France plans to distribute COVID-19 vaccine booster shots to the most vulnerable and elderly populations as soon as next month, disregarding a call from the World Health Organization (WHO) for a moratorium on the shots until more people are vaccinated across the globe.
“Yes, we will probably need a third dose, not for everyone straight away but at any rate for the elderly and the most vulnerable,” France’s President Emmanuel Macron said on social media.
“I understand the concern of all governments to protect their people from the Delta variant, but we cannot and should not accept countries that have already used most of the global supply of vaccines using even more of it while the world’s most vulnerable people remain unprotected,” WHO Director-General Tedros Adhanom Ghebreyesus told a news conference on Aug. 4.
The booster shots in Germany are for risk groups that include immunocompromised patients, the very elderly, and nursing home residents, the health ministry said, adding that it would also donate at least 30 million vaccine doses to poorer countries.

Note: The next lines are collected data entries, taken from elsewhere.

(** * ConvertTEMPLATE: the log parsers and the conversion drivers

    A shallow embedding of [conv/parser.py] and of
    [scripts/run_all_conversion.py], and the properties of the
    specification that are settled against it.  [scripts/convert_data.py]
    has no embedding: its text is not a Python program (the argument
    [start_time=task...,] of its line 157 is no expression), so the module
    does not compile and its function [convert_data] has no behaviour of
    its own.  The batch driver takes it as a parameter.

    Python values are modelled by value: [str] as [string], a [dict] with
    string keys as [gmap string _], a [list] as [list].  A function that
    may raise returns in the monad [M], which collects what is written to
    standard output and ends in a return value or in an exception. *)

From Stdlib Require Import Ascii.
From stdpp Require Import base option list gmap strings pretty.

In Britain, booster shots will initially be given to the immunocompromised.
Meanwhile, in Israel, a third booster shot of the Pfizer/BioNTech CCP virus vaccine was offered to citizens aged 60 and above last week, with the rollout fully kicking off on Aug. 1.

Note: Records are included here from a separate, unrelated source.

(** * CCDLibrary: a shallow embedding of the CCD-bus protocol driver

    The development follows [src/CCDLibrary.cpp].  The driver object is a
    record of its member variables together with the AVR I/O registers the
    code touches; every member function and interrupt handler is a function
    on that record.  Eight-bit quantities are integers in [Z] with their
    wrap-around written out, the three byte arrays are lists updated by
    index.

    What the hardware supplies is an explicit input of the model:
    - the level of the RX pin at each sampling point of the bit-banged
      first byte ([Sample -> bool]);
    - the successive results of [millis()] and the interrupts that are
      served while [write] polls the bus-idle flag ([list Poll]);
    - the status and data registers read by the receive interrupt.

    Busy-wait delays carry no state and are not represented.  Interrupts are
    served at the polling points of [write]'s wait loop; the staging block
    and the bit-banged byte run without preemption in this model.  The
    one-time configuration ([begin], [serialInit], [busIdleTimerInit]) works
    on the driver and on a second record, [Board], of the registers and
    pins only it touches; the compare value of the idle timer, which the
    source computes in floating point, is a parameter of it. *)

From stdpp Require Import base list numbers.
From Stdlib Require Import ZArith Lia Bool.

Local Open Scope Z_scope.

(** ** Device constants

    Bit positions of the ATmega USART1 and Timer 3 registers, as the AVR
    device header of the toolchain defines them. *)

Definition RXCIE1 : Z := 7.
Definition UDRIE1 : Z := 5.
Definition RXEN1 : Z := 4.
Definition TXEN1 : Z := 3.
Definition FE1 : Z := 4.
Definition DOR1 : Z := 3.
Definition WGM32 : Z := 3.
Definition CS32 : Z := 2.
Definition CS30 : Z := 0.

(** Capacity of [_message], [_serialRxBuffer] and [_serialTxBuffer]; the
    receive handler compares the cursor against this literal. *)
Definition CAPACITY : nat := 16.

(** ** The registers and pins *)

(** [UDR1_out] is the sequence of bytes written to the data register, oldest
    first.  The four pin bits stand for bit [RX_P]/[TX_P] of the direction
    and port registers of the RX and TX lines. *)
Record AVR := mkAVR {
  UCSR1B : Z;
  TCCR3A : Z;
  TCCR3B : Z;
  TCNT3 : Z;
  OCR3A : Z;
  UDR1_out : list Z;
  RX_DDR_bit : bool;
  TX_DDR_bit : bool;
  RX_PORT_bit : bool;
  TX_PORT_bit : bool
}.

Definition io_UCSR1B (v : Z) (s : AVR) : AVR :=
  mkAVR v (TCCR3A s) (TCCR3B s) (TCNT3 s) (OCR3A s) (UDR1_out s) (RX_DDR_bit s) (TX_DDR_bit s) (RX_PORT_bit s) (TX_PORT_bit s).
Definition io_TCCR3A (v : Z) (s : AVR) : AVR :=
  mkAVR (UCSR1B s) v (TCCR3B s) (TCNT3 s) (OCR3A s) (UDR1_out s) (RX_DDR_bit s) (TX_DDR_bit s) (RX_PORT_bit s) (TX_PORT_bit s).
Definition io_TCCR3B (v : Z) (s : AVR) : AVR :=
  mkAVR (UCSR1B s) (TCCR3A s) v (TCNT3 s) (OCR3A s) (UDR1_out s) (RX_DDR_bit s) (TX_DDR_bit s) (RX_PORT_bit s) (TX_PORT_bit s).
Definition io_TCNT3 (v : Z) (s : AVR) : AVR :=
  mkAVR (UCSR1B s) (TCCR3A s) (TCCR3B s) v (OCR3A s) (UDR1_out s) (RX_DDR_bit s) (TX_DDR_bit s) (RX_PORT_bit s) (TX_PORT_bit s).
Definition io_OCR3A (v : Z) (s : AVR) : AVR :=
  mkAVR (UCSR1B s) (TCCR3A s) (TCCR3B s) (TCNT3 s) v (UDR1_out s) (RX_DDR_bit s) (TX_DDR_bit s) (RX_PORT_bit s) (TX_PORT_bit s).
Definition io_UDR1_out (v : list Z) (s : AVR) : AVR :=
  mkAVR (UCSR1B s) (TCCR3A s) (TCCR3B s) (TCNT3 s) (OCR3A s) v (RX_DDR_bit s) (TX_DDR_bit s) (RX_PORT_bit s) (TX_PORT_bit s).
Definition io_RX_DDR_bit (v : bool) (s : AVR) : AVR :=
  mkAVR (UCSR1B s) (TCCR3A s) (TCCR3B s) (TCNT3 s) (OCR3A s) (UDR1_out s) v (TX_DDR_bit s) (RX_PORT_bit s) (TX_PORT_bit s).
Definition io_TX_DDR_bit (v : bool) (s : AVR) : AVR :=
  mkAVR (UCSR1B s) (TCCR3A s) (TCCR3B s) (TCNT3 s) (OCR3A s) (UDR1_out s) (RX_DDR_bit s) v (RX_PORT_bit s) (TX_PORT_bit s).
Definition io_RX_PORT_bit (v : bool) (s : AVR) : AVR :=
  mkAVR (UCSR1B s) (TCCR3A s) (TCCR3B s) (TCNT3 s) (OCR3A s) (UDR1_out s) (RX_DDR_bit s) (TX_DDR_bit s) v (TX_PORT_bit s).
Definition io_TX_PORT_bit (v : bool) (s : AVR) : AVR :=
  mkAVR (UCSR1B s) (TCCR3A s) (TCCR3B s) (TCNT3 s) (OCR3A s) (UDR1_out s) (RX_DDR_bit s) (TX_DDR_bit s) (RX_PORT_bit s) v.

The drive comes as governments around the world attempt to mitigate the spread of the so-called Delta variant of the CCP virus. Last month, Israel’s health ministry twice reported a drop in vaccine efficacy—as well as a slight decrease in protection against severe disease.
France and Germany have so far given at least one dose of a COVID-19 vaccine to 64.5 percent and 62 percent of their respective populations, with 49 percent of the French and 53 percent of Germans fully vaccinated.
Last week, tens of thousands of people turned out in dozens of French cities and demonstrated against a special “health pass.”